Work instructions >> Give again, word for word, every line in the entries below from the line with "destruct (m !!" up to and including the line with "destruct (FRESH e && negb", and no other line.

------------------------

Lemma SpendCoin_ok (v : cached) o :
  view_ok (as_view v) ->
  let '(r, v') := SpendCoin v o in
  (r ≫= unspent) = coins (as_view v) !! o /\ view_ok (as_view v') /\
  levels (as_view v') = delete o (coins (as_view v)) :: levels v.2.
Proof.
  intros Hv. pose proof (FetchCoin_ok v o Hv) as Hf. unfold SpendCoin.
  destruct (FetchCoin v.1 v.2 o) as [[it [m h]] base]. destruct Hf as (Hr & [Hm Hb] & Hl & Hit).
  pose proof (levels_top _ _ Hl) as Hc. apply levels_base in Hl as Hlb. cbn [cacheCoins] in *.
  destruct it as [it|]; cbn [fst snd].
  - split; [done|]. destruct (Hm o it Hit) as (H1 & H2 & H3). destruct (FRESH it) eqn:Ef; cbn [fst snd view_ok levels set_coins cacheCoins hashBlock].
    + split; [split; [by apply cache_ok_delete|done]|]. rewrite Hlb. f_equal. rewrite <- Hc.
      apply map_eq. intros o'. rewrite coins_lookup. cbn [cacheCoins set_coins hashBlock].
      destruct (decide (o' = o)) as [->|].
      * rewrite (lookup_delete_eq m), (lookup_delete_eq (coins _)). cbn. auto.
      * by rewrite (lookup_delete_ne m), (lookup_delete_ne (coins _)), coins_lookup by done.
    + split; [split; [|done]|].
      * apply cache_ok_insert; [done|]. by unfold cache_entry_ok.
      * rewrite Hlb. f_equal. rewrite <- Hc. by apply coins_remove.
  - split; [done|]. split; [done|]. cbn [levels]. rewrite Hlb. f_equal.
    change (coins (ViewCache {| cacheCoins := m; hashBlock := h |} base) = delete o (coins (as_view v))).
    rewrite Hc. symmetry. apply delete_id. by rewrite <- Hr.
Qed.

(** *** Writing back *)

(** One entry written to a cache: afterwards the cache shows the coin of the entry. *)
Lemma write_entry_ok o e m below :
  cache_ok m below -> cache_entry_ok e (overlay (m !! o) (below !! o)) ->
  exists m', write_entry (o, e) m = Ok m' /\ cache_ok m' below /\
    overlay (m' !! o) (below !! o) = unspent (coin e) /\ forall o', o' <> o -> m' !! o' = m !! o'.
Proof.
  intros Hm (H1 & H2 & H3). unfold write_entry. destruct (DIRTY e) eqn:Ed; cbn [negb].
  2: { exists m. split_and!; [done|done| |done]. specialize (H2 eq_refl). unfold unspent.
       destruct (IsSpent (coin e)); [by apply H1|by destruct H2]. }
  destruct (m !! o) as [us|] eqn:E; cbn [overlay] in H1.
  - destruct (Hm o us E) as (U1 & _ & _).
    destruct (FRESH e && negb (IsSpent (coin us))) eqn:Ef.
    { apply andb_true_iff in Ef as [Ef Eu%negb_true_iff]. specialize (H1 Ef). unfold unspent in H1. by rewrite Eu in H1. }
    destruct (FRESH us && IsSpent (coin e)) eqn:Eu; eexists; (split; [reflexivity|]).
    + apply andb_true_iff in Eu as [Eu Es]. split_and!; [by apply cache_ok_delete| |by intros; rewrite lookup_delete_ne].
      rewrite lookup_delete_eq. cbn. unfold unspent. rewrite Es. auto.
    + split_and!; [apply cache_ok_insert; [done|]|by rewrite lookup_insert_eq|by intros; rewrite lookup_insert_ne].
      unfold cache_entry_ok. cbn. split_and!; [done|done|]. intros _ Hs. rewrite Hs, andb_true_r in Eu. done.
  - destruct (FRESH e && IsSpent (coin e)) eqn:Ef.
    { apply andb_true_iff in Ef as [Ef Es]. by rewrite H3 in Ef. }
    eexists. split; [reflexivity|].
    split_and!; [apply cache_ok_insert; [done|]|by rewrite lookup_insert_eq|by intros; rewrite lookup_insert_ne].
    unfold cache_entry_ok. cbn. auto.
Qed.

Lemma write_entries_ok its m below :
  NoDup its.*1 -> cache_ok m below ->
  (forall o e, (o, e) ∈ its -> cache_entry_ok e (overlay (m !! o) (below !! o))) ->
  exists m', write_entries its m = Ok m' /\ cache_ok m' below /\
    (forall o e, (o, e) ∈ its -> overlay (m' !! o) (below !! o) = unspent (coin e)) /\
    forall o, o ∉ its.*1 -> m' !! o = m !! o.
Proof.
  revert m. induction its as [|[o e] its IH]; intros m Hnd Hm Hits; [exists m; set_solver|].
  cbn [fmap list_fmap fst] in Hnd. apply NoDup_cons in Hnd as [Ho Hnd].
  destruct (write_entry_ok o e m below Hm) as (m1 & He & Hm1 & Hs1 & Hr1); [apply Hits; left|].
  destruct (IH m1 Hnd Hm1) as (m2 & He2 & Hm2 & Hs2 & Hr2).
  { intros o' e' Hin. rewrite Hr1; [apply Hits; by right|]. intros ->. apply Ho, list_elem_of_fmap. by exists (o, e'). }
  exists m2. cbn [write_entries]. rewrite He. split_and!; [done|done| |].
  - intros o' e' [[= -> ->]|Hin]%elem_of_cons; [by rewrite Hr2|by apply Hs2].
  - intros o'. cbn. rewrite not_elem_of_cons. intros [? ?]. by rewrite Hr2, Hr1.
Qed.

Lemma write_coins_ok its (m : gmap COutPoint Coin) :
  NoDup its.*1 -> (forall o e, (o, e) ∈ its -> cache_entry_ok e (m !! o)) ->
  (forall o e, (o, e) ∈ its -> foldl (fun m it => write_coin it m) m its !! o = unspent (coin e)) /\
  (forall o, o ∉ its.*1 -> foldl (fun m it => write_coin it m) m its !! o = m !! o).
Proof.
  revert m. induction its as [|[o e] its IH]; intros m Hnd Hits; [set_solver|].
  cbn [fmap list_fmap fst] in Hnd. apply NoDup_cons in Hnd as [Ho Hnd]. cbn [foldl].
  assert (Hother : forall o', o' <> o -> write_coin (o, e) m !! o' = m !! o').
  { intros o' Hn. unfold write_coin. destruct (DIRTY e); [|done].
    destruct (IsSpent (coin e)); [by rewrite lookup_delete_ne|by rewrite lookup_insert_ne]. }
  assert (Hhere : write_coin (o, e) m !! o = unspent (coin e)).
  { destruct (Hits o e ltac:(left)) as (H1 & H2 & _). unfold write_coin, unspent. destruct (DIRTY e).
    - destruct (IsSpent (coin e)); [by rewrite lookup_delete_eq|by rewrite lookup_insert_eq].
    - specialize (H2 eq_refl). destruct (IsSpent (coin e)); [auto|by destruct H2]. }
  destruct (IH (write_coin (o, e) m) Hnd) as [Hs Hr].
  { intros o' e' Hin. rewrite Hother; [apply Hits; by right|]. intros ->. apply Ho, list_elem_of_fmap. by exists (o, e'). }
  split.
  - intros o' e' [[= -> ->]|Hin]%elem_of_cons; [by rewrite Hr|by apply Hs].
  - intros o'. cbn. rewrite not_elem_of_cons. intros [? ?]. by rewrite Hr, Hother.
Qed.
(** ** Opcodes *)

(** From [OP_1NEGATE] to [OP_CHECKSIGADD], in the order of their values; the values below
    them are pushes. *)
Module Op.
Inductive opcodetype :=
| OP_1NEGATE | OP_RESERVED | OP_1 | OP_2 | OP_3 | OP_4 | OP_5 | OP_6 | OP_7 | OP_8 | OP_9 | OP_10 | OP_11 | OP_12 | OP_13 | OP_14 | OP_15 | OP_16
| OP_NOP | OP_VER | OP_IF | OP_NOTIF | OP_VERIF | OP_VERNOTIF | OP_ELSE | OP_ENDIF | OP_VERIFY | OP_RETURN
| OP_TOALTSTACK | OP_FROMALTSTACK | OP_2DROP | OP_2DUP | OP_3DUP | OP_2OVER | OP_2ROT | OP_2SWAP | OP_IFDUP | OP_DEPTH | OP_DROP | OP_DUP
| OP_NIP | OP_OVER | OP_PICK | OP_ROLL | OP_ROT | OP_SWAP | OP_TUCK
| OP_CAT | OP_SUBSTR | OP_LEFT | OP_RIGHT | OP_SIZE
| OP_INVERT | OP_AND | OP_OR | OP_XOR | OP_EQUAL | OP_EQUALVERIFY | OP_RESERVED1 | OP_RESERVED2
| OP_1ADD | OP_1SUB | OP_2MUL | OP_2DIV | OP_NEGATE | OP_ABS | OP_NOT | OP_0NOTEQUAL
| OP_ADD | OP_SUB | OP_MUL | OP_DIV | OP_MOD | OP_LSHIFT | OP_RSHIFT
| OP_BOOLAND | OP_BOOLOR | OP_NUMEQUAL | OP_NUMEQUALVERIFY | OP_NUMNOTEQUAL | OP_LESSTHAN | OP_GREATERTHAN | OP_LESSTHANOREQUAL
| OP_GREATERTHANOREQUAL | OP_MIN | OP_MAX | OP_WITHIN
| OP_RIPEMD160 | OP_SHA1 | OP_SHA256 | OP_HASH160 | OP_HASH256 | OP_CODESEPARATOR | OP_CHECKSIG | OP_CHECKSIGVERIFY | OP_CHECKMULTISIG
| OP_CHECKMULTISIGVERIFY
| OP_NOP1 | OP_CHECKLOCKTIMEVERIFY | OP_CHECKSEQUENCEVERIFY | OP_NOP4 | OP_NOP5 | OP_NOP6 | OP_NOP7 | OP_NOP8 | OP_NOP9 | OP_NOP10
| OP_CHECKSIGADD.

#[export] Instance opcodetype_eq_dec : EqDecision opcodetype.
Proof. solve_decision. Defined.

------------------------

Reply >>
  destruct (m !! o) as [us|] eqn:E; cbn [overlay] in H1.
  - destruct (Hm o us E) as (U1 & _ & _).
    destruct (FRESH e && negb (IsSpent (coin us))) eqn:Ef.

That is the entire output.